The tone of the article is serious because overprotection of children by their parents leads to serious long-term detrimental social-emotional results. The article does not intend to take an "us vs. them" stance between parents and schools. They key word in this piece is OVER-protection—not protection (and the rightful advocacy it implies).

Each of the participants in the triad (parents, children, and teachers/schools) plays a role in this drama when it happens. School systems that do not provide for the needs of gifted learners place parents in the dangerous position of having to OVER advocate for the needs of their offspring. Teachers who are not able to handle to intensity and sensitivity of gifted learners by being both firm and simultaneously accepting can contribute to the overprotective equation. And gifted children who assume an "entitled" attitude as a result of being OVER protected or who become seriously depressed because they don't believe in themselves because of their parent's (or teacher’s) overprotection suffer harm. Likewise, parents may unknowingly do harm when their actual goal was advocacy if they behave in OVER protective ways.

Just because a child is gifted doesn't mean that he or she necessarily is destined for negative issues. Likewise, a gifted child doesn't automatically become exempt from any negative effects.

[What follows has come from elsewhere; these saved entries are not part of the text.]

(** * Signal generation pipeline of the AI trading agent

    A shallow embedding of [analysis/signal_generator.py] and of the
    aggregation part of [data_acquisition/parse_twitter_trends.py], with the
    properties of the design document proved (or refuted) on it.  The
    extraction and detection methods of the parser, the retry decorator of
    [utils/logger.py] and the batching of [analysis/sentiment_analyzer.py]
    follow, with the properties their code shows.

    Numbers.  The Python code computes with IEEE binary64 floats.  Here a
    finite float is idealised as the real number it denotes (no rounding, no
    overflow, no signed zero), and the three special values [inf], [-inf] and
    [nan] that NumPy and Python produce and compare are kept, with their IEEE
    rules.  A Python [int] is converted when it meets a float, and the code
    tells the two apart in two places only: the conversion raises
    [OverflowError] for an int beyond the range of the floats, and [np.log1p]
    raises [TypeError] for an int that fits no 64-bit integer type.  So an int
    that NumPy converts (from [-2^63] to [2^64 - 1]) behaves as the float of
    the same value and is written as one, [PyNum]; [PyInt] keeps an int as an
    integer, which is needed for the others.

    Values.  Arguments annotated [Dict[str, Any]], [int] or [float] are not
    checked by Python, so they are modelled as dynamically typed values
    [pyval]; operations on them raise [TypeError], [KeyError],
    [AttributeError] or [OverflowError] as the interpreter does, and
    [try ... except Exception] is the [try_except] combinator of the [result]
    monad. *)

From Stdlib Require Import Reals Lra ZArith.
From stdpp Require Import base option list sorting gmap strings.

(* ===================================================================== *)
(** ** Python values, exceptions and floats                               *)
(* ===================================================================== *)

Module Py.

Local Open Scope R_scope.

#[global] Instance Rlt_decision (a b : R) : Decision (a < b) := Rlt_dec a b.
#[global] Instance Rle_decision (a b : R) : Decision (a <= b) := Rle_dec a b.
#[global] Instance Req_decision : EqDecision R := Req_dec_T.

(** Exceptions the modelled code can meet (all subclasses of [Exception]). *)
Inductive exn : Set :=
  | TypeError
  | KeyError
  | AttributeError
  | ZeroDivisionError
  | OverflowError.

(** A computation either returns a value or raises. *)
Inductive result (A : Type) : Type :=
  | Ok (a : A)
  | Raise (e : exn).
Arguments Ok {A} a.
Arguments Raise {A} e.

#[global] Instance result_ret : MRet result := fun A a => Ok a.
#[global] Instance result_bind : MBind result := fun A B f m =>
  match m with
  | Ok a => f a
  | Raise e => Raise e
  end.

(** [try: body except Exception as e: handler e]. *)
Definition try_except {A} (body : result A) (handler : exn -> result A) : result A :=
  match body with
  | Ok a => Ok a
  | Raise e => handler e
  end.

(** A binary64 value: a finite number, idealised as a real, or one of the
    three special values. *)
Inductive npfloat : Type :=
  | Fin (r : R)
  | PInf
  | NInf
  | NaN.

Definition fneg (x : npfloat) : npfloat :=
  match x with
  | Fin a => Fin (- a)
  | PInf => NInf
  | NInf => PInf
  | NaN => NaN
  end.

Definition fabs (x : npfloat) : npfloat :=
  match x with
  | Fin a => Fin (Rabs a)
  | PInf | NInf => PInf
  | NaN => NaN
  end.

Definition fadd (x y : npfloat) : npfloat :=
  match x, y with
  | NaN, _ | _, NaN => NaN
  | Fin a, Fin b => Fin (a + b)
  | PInf, NInf | NInf, PInf => NaN
  | PInf, _ | _, PInf => PInf
  | NInf, _ | _, NInf => NInf
  end.

Definition fsub (x y : npfloat) : npfloat := fadd x (fneg y).

(** An infinity of sign [pos] scaled by the finite factor [a]. *)
Definition inf_times (pos : bool) (a : R) : npfloat :=
  if decide (0 < a) then (if pos then PInf else NInf)
  else if decide (a < 0) then (if pos then NInf else PInf)
  else NaN.

Definition fmul (x y : npfloat) : npfloat :=
  match x, y with
  | NaN, _ | _, NaN => NaN
  | Fin a, Fin b => Fin (a * b)
  | Fin a, PInf | PInf, Fin a => inf_times true a
  | Fin a, NInf | NInf, Fin a => inf_times false a
  | PInf, PInf | NInf, NInf => PInf
  | PInf, NInf | NInf, PInf => NInf
  end.

(** IEEE division, as NumPy does it on [np.float64] operands: a zero divisor
    gives an infinity or [nan] (and a warning), never an exception.  A zero is
    taken as [+0.0]. *)
Definition fdiv (x y : npfloat) : npfloat :=
  match x, y with
  | NaN, _ | _, NaN => NaN
  | Fin a, Fin b =>
      if decide (b = 0) then
        (if decide (0 < a) then PInf else if decide (a < 0) then NInf else NaN)
      else Fin (a / b)
  | Fin _, (PInf | NInf) => Fin 0
  | PInf, Fin b => if decide (b < 0) then NInf else PInf
  | NInf, Fin b => if decide (b < 0) then PInf else NInf
  | (PInf | NInf), (PInf | NInf) => NaN
  end.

I have presented on this topic at a conference and later on an attendee thanked me for "saving her family and her child."

I am familiar with the Hoagies’ website, make my students aware of it, and have referred parents to it. I fully believe that the readers of Hoagies’ and the Duke Gifted Letter websites would be authentic enough to be able to take what they like from this article and leave the rest, to think for themselves rationally when presented with tough issues such as this, and to be responsible for their part (if applicable) in any negative incidences in their children's lives.

Please note that the information for this article is a result of a review of the literature on parenting of gifted children, which is in its first stages. I do look forward to sharing the results of my research with you when it is complete.

Remember the key is OVER not PROTECTION!

I'm extremely concerned about the tone and content of this article. Parents depend on Duke TIP to provide accurate and useful information, not to take the same "blame the parent because the child doesn't fit" attitude that many parents already face from the school system.